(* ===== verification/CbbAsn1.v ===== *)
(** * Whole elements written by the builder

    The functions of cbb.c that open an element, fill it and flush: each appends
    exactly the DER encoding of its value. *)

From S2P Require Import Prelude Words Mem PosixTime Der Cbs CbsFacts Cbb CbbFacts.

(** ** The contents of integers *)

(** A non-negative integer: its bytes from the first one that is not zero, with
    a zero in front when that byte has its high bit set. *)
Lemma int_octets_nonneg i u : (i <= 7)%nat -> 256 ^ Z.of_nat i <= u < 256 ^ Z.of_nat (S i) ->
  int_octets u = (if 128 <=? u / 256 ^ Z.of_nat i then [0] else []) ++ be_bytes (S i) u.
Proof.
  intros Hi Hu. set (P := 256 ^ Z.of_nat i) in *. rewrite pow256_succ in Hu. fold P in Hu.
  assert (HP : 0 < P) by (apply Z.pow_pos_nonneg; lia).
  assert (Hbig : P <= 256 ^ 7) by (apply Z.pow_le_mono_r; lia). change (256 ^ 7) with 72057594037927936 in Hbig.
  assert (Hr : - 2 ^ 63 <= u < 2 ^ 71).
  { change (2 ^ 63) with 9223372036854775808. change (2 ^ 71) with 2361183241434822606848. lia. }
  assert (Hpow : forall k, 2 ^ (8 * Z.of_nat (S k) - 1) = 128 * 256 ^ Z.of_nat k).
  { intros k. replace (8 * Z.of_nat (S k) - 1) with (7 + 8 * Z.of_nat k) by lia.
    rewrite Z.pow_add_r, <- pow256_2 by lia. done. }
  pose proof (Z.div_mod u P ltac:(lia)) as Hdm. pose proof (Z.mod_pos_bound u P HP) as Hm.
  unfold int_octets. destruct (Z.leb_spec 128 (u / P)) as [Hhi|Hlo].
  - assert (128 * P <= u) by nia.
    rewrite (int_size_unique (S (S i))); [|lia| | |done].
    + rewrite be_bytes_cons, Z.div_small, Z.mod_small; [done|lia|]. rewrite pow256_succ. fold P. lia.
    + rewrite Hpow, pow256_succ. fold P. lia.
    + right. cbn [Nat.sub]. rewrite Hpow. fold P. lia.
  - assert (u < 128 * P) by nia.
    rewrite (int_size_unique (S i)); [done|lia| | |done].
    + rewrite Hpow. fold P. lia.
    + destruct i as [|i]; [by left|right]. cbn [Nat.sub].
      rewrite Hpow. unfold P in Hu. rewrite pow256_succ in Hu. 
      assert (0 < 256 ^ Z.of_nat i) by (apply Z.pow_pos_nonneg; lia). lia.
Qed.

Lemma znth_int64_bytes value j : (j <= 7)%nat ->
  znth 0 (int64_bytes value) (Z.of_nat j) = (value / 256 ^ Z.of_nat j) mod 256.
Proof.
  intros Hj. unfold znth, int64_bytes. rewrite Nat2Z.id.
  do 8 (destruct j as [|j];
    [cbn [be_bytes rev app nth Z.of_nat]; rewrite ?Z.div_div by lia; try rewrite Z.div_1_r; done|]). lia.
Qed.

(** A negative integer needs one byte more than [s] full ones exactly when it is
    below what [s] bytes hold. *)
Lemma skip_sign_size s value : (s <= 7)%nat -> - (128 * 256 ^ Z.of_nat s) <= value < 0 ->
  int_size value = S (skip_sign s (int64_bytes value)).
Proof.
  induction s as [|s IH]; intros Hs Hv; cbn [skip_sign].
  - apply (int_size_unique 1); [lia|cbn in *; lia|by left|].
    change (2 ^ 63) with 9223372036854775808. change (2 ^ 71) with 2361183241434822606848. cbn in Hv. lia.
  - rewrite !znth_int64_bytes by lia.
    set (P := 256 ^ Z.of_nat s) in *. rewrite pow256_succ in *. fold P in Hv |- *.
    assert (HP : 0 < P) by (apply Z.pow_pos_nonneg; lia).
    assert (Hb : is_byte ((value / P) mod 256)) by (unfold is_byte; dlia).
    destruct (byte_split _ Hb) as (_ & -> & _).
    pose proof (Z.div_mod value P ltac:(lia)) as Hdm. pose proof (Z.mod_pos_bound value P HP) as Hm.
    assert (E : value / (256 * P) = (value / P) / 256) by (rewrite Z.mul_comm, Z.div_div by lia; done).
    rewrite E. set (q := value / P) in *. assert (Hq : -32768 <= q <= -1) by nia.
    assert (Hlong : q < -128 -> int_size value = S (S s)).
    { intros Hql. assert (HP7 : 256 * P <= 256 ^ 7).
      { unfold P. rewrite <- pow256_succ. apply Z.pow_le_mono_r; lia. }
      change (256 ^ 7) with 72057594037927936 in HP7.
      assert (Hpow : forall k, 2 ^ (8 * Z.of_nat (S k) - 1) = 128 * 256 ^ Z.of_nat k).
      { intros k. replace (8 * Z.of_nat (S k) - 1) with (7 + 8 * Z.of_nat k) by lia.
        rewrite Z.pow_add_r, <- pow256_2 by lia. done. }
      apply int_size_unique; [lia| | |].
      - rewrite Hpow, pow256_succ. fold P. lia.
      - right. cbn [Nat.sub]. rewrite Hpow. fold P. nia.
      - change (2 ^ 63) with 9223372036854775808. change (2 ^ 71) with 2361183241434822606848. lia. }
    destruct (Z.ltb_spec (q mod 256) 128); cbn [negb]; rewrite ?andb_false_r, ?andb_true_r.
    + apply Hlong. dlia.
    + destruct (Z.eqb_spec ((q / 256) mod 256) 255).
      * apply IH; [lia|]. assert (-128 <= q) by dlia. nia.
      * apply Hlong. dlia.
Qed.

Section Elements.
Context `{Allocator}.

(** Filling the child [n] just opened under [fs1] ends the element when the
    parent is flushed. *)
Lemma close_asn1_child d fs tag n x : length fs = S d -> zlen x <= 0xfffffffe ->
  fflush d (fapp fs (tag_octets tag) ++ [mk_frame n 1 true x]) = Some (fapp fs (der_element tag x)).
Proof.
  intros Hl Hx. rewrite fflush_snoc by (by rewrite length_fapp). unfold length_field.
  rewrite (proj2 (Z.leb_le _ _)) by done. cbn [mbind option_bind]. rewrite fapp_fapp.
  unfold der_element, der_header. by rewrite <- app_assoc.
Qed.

○ ○ ○ ○ ○ ○ ○

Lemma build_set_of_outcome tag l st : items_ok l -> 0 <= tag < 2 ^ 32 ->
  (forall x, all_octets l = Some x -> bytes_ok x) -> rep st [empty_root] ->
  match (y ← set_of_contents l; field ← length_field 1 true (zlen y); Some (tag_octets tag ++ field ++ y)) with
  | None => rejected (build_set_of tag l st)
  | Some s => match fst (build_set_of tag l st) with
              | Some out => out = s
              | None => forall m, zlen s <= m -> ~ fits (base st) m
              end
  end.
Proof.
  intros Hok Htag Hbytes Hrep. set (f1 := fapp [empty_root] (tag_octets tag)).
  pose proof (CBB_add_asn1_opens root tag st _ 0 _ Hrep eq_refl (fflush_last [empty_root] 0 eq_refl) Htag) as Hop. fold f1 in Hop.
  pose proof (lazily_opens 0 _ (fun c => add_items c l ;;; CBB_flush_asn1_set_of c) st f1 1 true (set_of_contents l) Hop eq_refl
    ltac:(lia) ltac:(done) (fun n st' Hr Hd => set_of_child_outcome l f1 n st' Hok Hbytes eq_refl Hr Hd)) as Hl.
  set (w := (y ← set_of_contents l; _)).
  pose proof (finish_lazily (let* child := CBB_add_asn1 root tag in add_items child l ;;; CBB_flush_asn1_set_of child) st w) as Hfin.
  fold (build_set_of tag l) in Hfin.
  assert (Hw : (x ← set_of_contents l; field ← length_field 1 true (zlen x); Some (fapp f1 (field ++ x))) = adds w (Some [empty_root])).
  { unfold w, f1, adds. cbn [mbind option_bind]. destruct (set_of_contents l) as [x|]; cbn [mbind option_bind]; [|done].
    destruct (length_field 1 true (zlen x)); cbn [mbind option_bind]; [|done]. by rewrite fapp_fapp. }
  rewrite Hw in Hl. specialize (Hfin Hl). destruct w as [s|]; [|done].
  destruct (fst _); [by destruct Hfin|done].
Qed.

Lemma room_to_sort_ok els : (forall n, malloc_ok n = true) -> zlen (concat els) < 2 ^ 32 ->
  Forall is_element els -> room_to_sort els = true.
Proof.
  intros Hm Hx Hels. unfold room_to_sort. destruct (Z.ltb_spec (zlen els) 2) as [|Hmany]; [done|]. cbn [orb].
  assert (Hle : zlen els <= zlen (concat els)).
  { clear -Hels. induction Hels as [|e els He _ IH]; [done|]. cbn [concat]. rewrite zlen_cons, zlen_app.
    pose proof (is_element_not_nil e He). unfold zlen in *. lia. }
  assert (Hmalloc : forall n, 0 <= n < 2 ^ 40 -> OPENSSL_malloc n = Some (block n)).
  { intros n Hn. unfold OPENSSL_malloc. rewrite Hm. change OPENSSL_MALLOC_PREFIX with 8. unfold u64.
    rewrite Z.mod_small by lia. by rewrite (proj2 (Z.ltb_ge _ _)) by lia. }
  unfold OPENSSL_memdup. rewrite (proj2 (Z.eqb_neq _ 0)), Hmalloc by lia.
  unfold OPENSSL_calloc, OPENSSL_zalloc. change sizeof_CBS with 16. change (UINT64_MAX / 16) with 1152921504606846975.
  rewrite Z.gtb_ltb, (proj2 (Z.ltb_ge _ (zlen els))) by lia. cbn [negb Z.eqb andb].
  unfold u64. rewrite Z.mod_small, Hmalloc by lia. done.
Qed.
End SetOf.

○ ○ ○ ○ ○ ○ ○

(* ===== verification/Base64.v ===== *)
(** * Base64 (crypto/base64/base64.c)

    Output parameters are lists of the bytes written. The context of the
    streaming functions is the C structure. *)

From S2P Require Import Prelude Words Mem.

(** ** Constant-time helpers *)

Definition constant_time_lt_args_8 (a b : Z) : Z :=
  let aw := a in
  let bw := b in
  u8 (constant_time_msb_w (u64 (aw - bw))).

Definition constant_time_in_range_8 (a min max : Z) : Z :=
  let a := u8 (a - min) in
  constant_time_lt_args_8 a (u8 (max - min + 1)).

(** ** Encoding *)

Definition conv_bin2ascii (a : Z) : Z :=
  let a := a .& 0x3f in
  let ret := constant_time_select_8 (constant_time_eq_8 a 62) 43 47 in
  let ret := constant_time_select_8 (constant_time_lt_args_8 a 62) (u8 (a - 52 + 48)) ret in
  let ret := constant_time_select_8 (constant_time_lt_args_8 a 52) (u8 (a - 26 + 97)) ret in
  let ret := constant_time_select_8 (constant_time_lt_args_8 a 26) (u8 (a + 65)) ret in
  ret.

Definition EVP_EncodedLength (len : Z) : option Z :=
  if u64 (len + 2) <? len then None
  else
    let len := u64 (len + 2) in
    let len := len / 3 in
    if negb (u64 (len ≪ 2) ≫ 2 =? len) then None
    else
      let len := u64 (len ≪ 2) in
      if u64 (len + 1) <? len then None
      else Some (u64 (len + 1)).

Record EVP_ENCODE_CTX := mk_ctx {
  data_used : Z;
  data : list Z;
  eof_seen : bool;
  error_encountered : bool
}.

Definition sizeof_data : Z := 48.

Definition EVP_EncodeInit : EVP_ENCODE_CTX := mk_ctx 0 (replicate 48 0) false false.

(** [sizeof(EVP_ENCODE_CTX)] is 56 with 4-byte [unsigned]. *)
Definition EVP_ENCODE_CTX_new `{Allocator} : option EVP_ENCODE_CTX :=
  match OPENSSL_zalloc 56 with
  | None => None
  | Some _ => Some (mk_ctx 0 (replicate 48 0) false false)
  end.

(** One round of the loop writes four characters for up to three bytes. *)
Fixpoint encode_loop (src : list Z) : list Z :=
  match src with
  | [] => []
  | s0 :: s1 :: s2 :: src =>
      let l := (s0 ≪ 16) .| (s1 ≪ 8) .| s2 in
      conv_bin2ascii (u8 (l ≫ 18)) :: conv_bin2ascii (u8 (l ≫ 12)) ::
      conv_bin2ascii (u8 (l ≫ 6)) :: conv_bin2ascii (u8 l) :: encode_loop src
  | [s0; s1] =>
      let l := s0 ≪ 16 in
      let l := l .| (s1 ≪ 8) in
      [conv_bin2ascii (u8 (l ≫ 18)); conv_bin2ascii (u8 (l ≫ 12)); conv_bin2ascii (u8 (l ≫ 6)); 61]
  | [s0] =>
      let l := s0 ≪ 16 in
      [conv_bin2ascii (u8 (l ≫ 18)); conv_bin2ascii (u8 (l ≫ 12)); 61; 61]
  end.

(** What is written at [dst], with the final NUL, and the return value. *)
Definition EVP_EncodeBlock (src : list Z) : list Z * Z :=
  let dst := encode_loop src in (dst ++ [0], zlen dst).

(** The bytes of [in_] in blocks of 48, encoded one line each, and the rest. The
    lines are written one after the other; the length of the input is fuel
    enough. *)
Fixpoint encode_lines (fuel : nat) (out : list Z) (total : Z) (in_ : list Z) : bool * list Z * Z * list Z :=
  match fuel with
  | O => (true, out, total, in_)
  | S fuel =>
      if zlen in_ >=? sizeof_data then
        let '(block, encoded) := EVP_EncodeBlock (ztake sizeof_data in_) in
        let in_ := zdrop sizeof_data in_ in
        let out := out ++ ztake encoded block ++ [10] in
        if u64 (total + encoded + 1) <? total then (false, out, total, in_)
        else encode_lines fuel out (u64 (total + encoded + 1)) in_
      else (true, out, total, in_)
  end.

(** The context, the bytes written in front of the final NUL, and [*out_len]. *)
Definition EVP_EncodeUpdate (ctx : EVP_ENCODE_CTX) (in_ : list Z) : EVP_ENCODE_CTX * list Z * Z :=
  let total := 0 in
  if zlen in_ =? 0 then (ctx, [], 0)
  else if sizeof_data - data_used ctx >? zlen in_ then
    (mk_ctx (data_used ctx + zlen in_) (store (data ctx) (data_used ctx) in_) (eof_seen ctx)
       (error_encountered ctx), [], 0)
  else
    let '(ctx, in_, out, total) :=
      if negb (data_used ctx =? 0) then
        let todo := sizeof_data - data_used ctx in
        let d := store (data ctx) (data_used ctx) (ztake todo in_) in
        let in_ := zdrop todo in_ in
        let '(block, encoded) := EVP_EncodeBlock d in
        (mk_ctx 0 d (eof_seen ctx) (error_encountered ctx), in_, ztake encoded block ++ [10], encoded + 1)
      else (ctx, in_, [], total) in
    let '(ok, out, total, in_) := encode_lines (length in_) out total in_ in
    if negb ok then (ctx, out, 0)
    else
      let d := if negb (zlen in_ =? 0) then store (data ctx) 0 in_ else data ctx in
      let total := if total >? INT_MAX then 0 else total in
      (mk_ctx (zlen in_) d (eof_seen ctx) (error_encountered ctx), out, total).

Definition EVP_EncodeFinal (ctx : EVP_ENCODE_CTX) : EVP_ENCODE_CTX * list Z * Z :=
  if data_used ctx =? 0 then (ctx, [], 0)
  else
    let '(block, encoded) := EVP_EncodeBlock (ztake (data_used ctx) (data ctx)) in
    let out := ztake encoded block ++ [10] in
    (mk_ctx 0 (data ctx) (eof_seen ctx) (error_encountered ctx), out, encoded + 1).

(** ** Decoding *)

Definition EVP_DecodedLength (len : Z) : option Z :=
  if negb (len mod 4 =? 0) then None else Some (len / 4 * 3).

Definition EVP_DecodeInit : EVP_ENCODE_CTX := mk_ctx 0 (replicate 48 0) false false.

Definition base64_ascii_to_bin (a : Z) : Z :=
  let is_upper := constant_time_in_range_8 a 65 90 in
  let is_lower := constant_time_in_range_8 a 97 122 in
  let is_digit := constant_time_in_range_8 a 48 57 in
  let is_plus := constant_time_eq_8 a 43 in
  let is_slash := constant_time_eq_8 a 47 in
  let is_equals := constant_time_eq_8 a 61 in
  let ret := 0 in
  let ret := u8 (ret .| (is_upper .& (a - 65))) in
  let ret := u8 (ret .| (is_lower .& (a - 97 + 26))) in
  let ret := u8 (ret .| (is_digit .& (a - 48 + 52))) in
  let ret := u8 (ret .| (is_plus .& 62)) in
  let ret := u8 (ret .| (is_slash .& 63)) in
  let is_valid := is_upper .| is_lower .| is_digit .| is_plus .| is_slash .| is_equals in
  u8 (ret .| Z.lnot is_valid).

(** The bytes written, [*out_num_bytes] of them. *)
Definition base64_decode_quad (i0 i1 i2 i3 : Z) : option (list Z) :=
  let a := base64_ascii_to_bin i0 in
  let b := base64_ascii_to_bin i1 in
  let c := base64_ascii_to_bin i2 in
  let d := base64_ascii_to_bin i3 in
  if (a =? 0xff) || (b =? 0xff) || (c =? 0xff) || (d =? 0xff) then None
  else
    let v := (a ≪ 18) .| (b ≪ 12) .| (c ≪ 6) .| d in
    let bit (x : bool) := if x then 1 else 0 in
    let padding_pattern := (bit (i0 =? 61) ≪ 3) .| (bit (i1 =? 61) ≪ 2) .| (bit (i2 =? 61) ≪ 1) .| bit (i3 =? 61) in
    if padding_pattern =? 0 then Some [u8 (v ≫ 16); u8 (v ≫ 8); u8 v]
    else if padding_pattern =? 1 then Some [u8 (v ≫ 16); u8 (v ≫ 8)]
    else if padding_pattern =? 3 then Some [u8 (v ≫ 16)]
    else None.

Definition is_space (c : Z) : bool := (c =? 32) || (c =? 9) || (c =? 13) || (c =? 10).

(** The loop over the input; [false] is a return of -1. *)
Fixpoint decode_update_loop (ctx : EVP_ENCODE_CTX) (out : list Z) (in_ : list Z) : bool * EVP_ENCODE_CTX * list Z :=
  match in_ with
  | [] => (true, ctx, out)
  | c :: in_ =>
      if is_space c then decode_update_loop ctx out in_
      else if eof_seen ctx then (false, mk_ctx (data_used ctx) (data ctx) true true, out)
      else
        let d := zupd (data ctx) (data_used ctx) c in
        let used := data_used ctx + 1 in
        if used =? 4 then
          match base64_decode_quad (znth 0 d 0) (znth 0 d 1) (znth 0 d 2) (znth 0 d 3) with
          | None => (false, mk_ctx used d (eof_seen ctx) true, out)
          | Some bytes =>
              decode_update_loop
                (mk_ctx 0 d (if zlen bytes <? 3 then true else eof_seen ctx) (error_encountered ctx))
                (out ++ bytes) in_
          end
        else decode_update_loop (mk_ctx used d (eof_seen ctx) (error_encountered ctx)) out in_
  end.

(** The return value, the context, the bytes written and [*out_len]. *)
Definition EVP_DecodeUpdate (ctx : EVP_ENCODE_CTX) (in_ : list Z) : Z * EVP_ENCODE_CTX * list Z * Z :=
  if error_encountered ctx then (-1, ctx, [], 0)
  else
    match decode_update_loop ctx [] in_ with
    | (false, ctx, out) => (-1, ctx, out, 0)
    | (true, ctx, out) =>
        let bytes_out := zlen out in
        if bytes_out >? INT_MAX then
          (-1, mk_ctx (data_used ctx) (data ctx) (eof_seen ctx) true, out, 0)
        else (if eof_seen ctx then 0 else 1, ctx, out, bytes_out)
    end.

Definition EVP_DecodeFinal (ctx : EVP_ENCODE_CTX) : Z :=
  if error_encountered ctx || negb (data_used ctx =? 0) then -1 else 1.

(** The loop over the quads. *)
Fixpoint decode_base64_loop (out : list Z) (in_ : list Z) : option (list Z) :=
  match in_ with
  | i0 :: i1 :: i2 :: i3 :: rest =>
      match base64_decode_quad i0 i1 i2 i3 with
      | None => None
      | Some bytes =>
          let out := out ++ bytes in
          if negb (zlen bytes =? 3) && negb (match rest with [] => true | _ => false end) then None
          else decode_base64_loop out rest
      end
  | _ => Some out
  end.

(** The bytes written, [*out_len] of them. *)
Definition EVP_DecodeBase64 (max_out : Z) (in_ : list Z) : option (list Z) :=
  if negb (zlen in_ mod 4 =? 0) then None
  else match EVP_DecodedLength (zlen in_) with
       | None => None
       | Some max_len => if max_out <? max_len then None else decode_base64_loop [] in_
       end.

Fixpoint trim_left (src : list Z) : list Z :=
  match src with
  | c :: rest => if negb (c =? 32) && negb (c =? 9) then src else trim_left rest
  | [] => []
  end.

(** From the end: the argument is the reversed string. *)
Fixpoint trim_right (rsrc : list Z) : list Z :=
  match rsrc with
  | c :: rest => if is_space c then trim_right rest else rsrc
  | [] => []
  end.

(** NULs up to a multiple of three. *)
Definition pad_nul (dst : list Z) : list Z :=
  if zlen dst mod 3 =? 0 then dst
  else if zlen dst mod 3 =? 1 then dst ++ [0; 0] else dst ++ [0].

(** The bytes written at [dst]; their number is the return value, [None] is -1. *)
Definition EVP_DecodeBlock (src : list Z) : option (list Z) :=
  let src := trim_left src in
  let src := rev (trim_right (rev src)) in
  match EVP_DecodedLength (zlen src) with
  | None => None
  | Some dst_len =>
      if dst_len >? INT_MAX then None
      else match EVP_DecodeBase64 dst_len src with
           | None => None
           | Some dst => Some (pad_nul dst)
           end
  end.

○ ○ ○ ○ ○ ○ ○

- **WORK INSTRUCTIONS**:
Reproduce exactly the stretch of the material above that starts at the line with "ctx) true, out)" and ends at the line with "match decode_update_loop ctx [] in_ with", both included, and nothing else.

- **SOLUTION TO THIS TASK**:
          | None => (false, mk_ctx used d (eof_seen ctx) true, out)
          | Some bytes =>
              decode_update_loop
                (mk_ctx 0 d (if zlen bytes <? 3 then true else eof_seen ctx) (error_encountered ctx))
                (out ++ bytes) in_
          end
        else decode_update_loop (mk_ctx used d (eof_seen ctx) (error_encountered ctx)) out in_
  end.

(** The return value, the context, the bytes written and [*out_len]. *)
Definition EVP_DecodeUpdate (ctx : EVP_ENCODE_CTX) (in_ : list Z) : Z * EVP_ENCODE_CTX * list Z * Z :=
  if error_encountered ctx then (-1, ctx, [], 0)
  else
    match decode_update_loop ctx [] in_ with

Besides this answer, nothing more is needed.